*Task brief:*
Copy every line of the records below where the word "with" occurs.

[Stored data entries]
Definition st_ret {S E A} (a : A) : stm S E A := λ s, (Ok a, s).
Definition st_err {S E A} (e : E) : stm S E A := λ s, (Err e, s).
Definition st_bind {S E A B} (m : stm S E A) (k : A → stm S E B) : stm S E B := λ s,
  match m s with
  | (Ok a, s) => k a s
  | (Err e, s) => (Err e, s)
  end.
Definition st_lift {S E A} (r : result A E) : stm S E A := λ s, (r, s).

(** A sequence that succeeded did so at each step. *)
Lemma st_bind_ok {S E A B} (m : stm S E A) (k : A → stm S E B) s b s' :
  st_bind m k s = (Ok b, s') ↔ ∃ a s1, m s = (Ok a, s1) ∧ k a s1 = (Ok b, s').
Proof.
  unfold st_bind. destruct (m s) as [[a|e] s1]; split.
  - intros Hk. by exists a, s1.
  - by intros (?&?&[= <- <-]&?).
  - done.
  - by intros (?&?&?&?).
Qed.

(** The two ways through a bind. *)
Lemma st_bind_cases {S E A B} (m : stm S E A) (k : A → stm S E B) s r s' :
  st_bind m k s = (r, s') →
  (∃ a s1, m s = (Ok a, s1) ∧ k a s1 = (r, s')) ∨ (∃ e, m s = (Err e, s') ∧ r = Err e).
Proof. unfold st_bind. destruct (m s) as [[a|e] s1]; [by eauto|]. intros [= <- <-]. by eauto. Qed.

Lemma st_lift_ok {S E A} (r : result A E) (s : S) a s' : st_lift r s = (Ok a, s') ↔ r = Ok a ∧ s' = s.
Proof. unfold st_lift. naive_solver. Qed.

Notation "x '<~' m ';;' k" := (st_bind m (λ x, k))
  (at level 100, m at next level, right associativity) : disk_scope.

(** ** Machine integers

    A [w]-bit integer is a [Z]; the wrap-around of [as] casts and of release
    arithmetic is written out. *)
Definition u8_max : Z := 2 ^ 8 - 1.
Definition u32_max : Z := 2 ^ 32 - 1.
Definition u64_max : Z := 2 ^ 64 - 1.
Definition i64_max : Z := 2 ^ 63 - 1.
Definition i64_min : Z := - 2 ^ 63.

Definition in_u32 (z : Z) : Prop := 0 ≤ z ≤ u32_max.
Definition in_u64 (z : Z) : Prop := 0 ≤ z ≤ u64_max.
Definition in_i64 (z : Z) : Prop := i64_min ≤ z ≤ i64_max.

Definition as_u32 (z : Z) : Z := z mod 2 ^ 32.
Definition as_u64 (z : Z) : Z := z mod 2 ^ 64.
Definition as_i64 (z : Z) : Z :=
  let m := z mod 2 ^ 64 in if bool_decide (m < 2 ^ 63) then m else m - 2 ^ 64.

Definition u64_saturating_add (a b : Z) : Z := Z.min (a + b) u64_max.
Definition u64_saturating_sub (a b : Z) : Z := Z.max (a - b) 0.
Definition i64_saturating_add (a b : Z) : Z := Z.max i64_min (Z.min (a + b) i64_max).
Definition i64_saturating_sub (a b : Z) : Z := Z.max i64_min (Z.min (a - b) i64_max).

(** ** The development's tactics *)
Ltac unfold_ints :=
  unfold in_u32, in_u64, in_i64, as_u32, as_u64, as_i64, u64_saturating_add,
    u64_saturating_sub, i64_saturating_add, i64_saturating_sub,
    u8_max, u32_max, u64_max, i64_max, i64_min in *.

(** Case on every [if decide], [bool_decide], [match] on a hypothesis-free
    scrutinee of the goal, then finish with arithmetic or congruence. *)
Ltac split_cases :=
  repeat first
    [ progress simplify_eq/=
    | case_decide
    | case_bool_decide
    | case_match ].

Ltac crush := split_cases; try solve [ done | lia | f_equal; lia | congruence | naive_solver lia ].

Create HintDb disk.
Create Rewrite HintDb disk.

(** ** Casts *)
Lemma as_u64_id z : in_u64 z → as_u64 z = z.
Proof. unfold_ints. intros. apply Z.mod_small. lia. Qed.

Lemma as_u64_range z : in_u64 (as_u64 z).
Proof. unfold_ints. pose proof (Z.mod_pos_bound z (2 ^ 64)). lia. Qed.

*Solution to the problem:*
  match m s with
    scrutinee of the goal, then finish with arithmetic or congruence. *)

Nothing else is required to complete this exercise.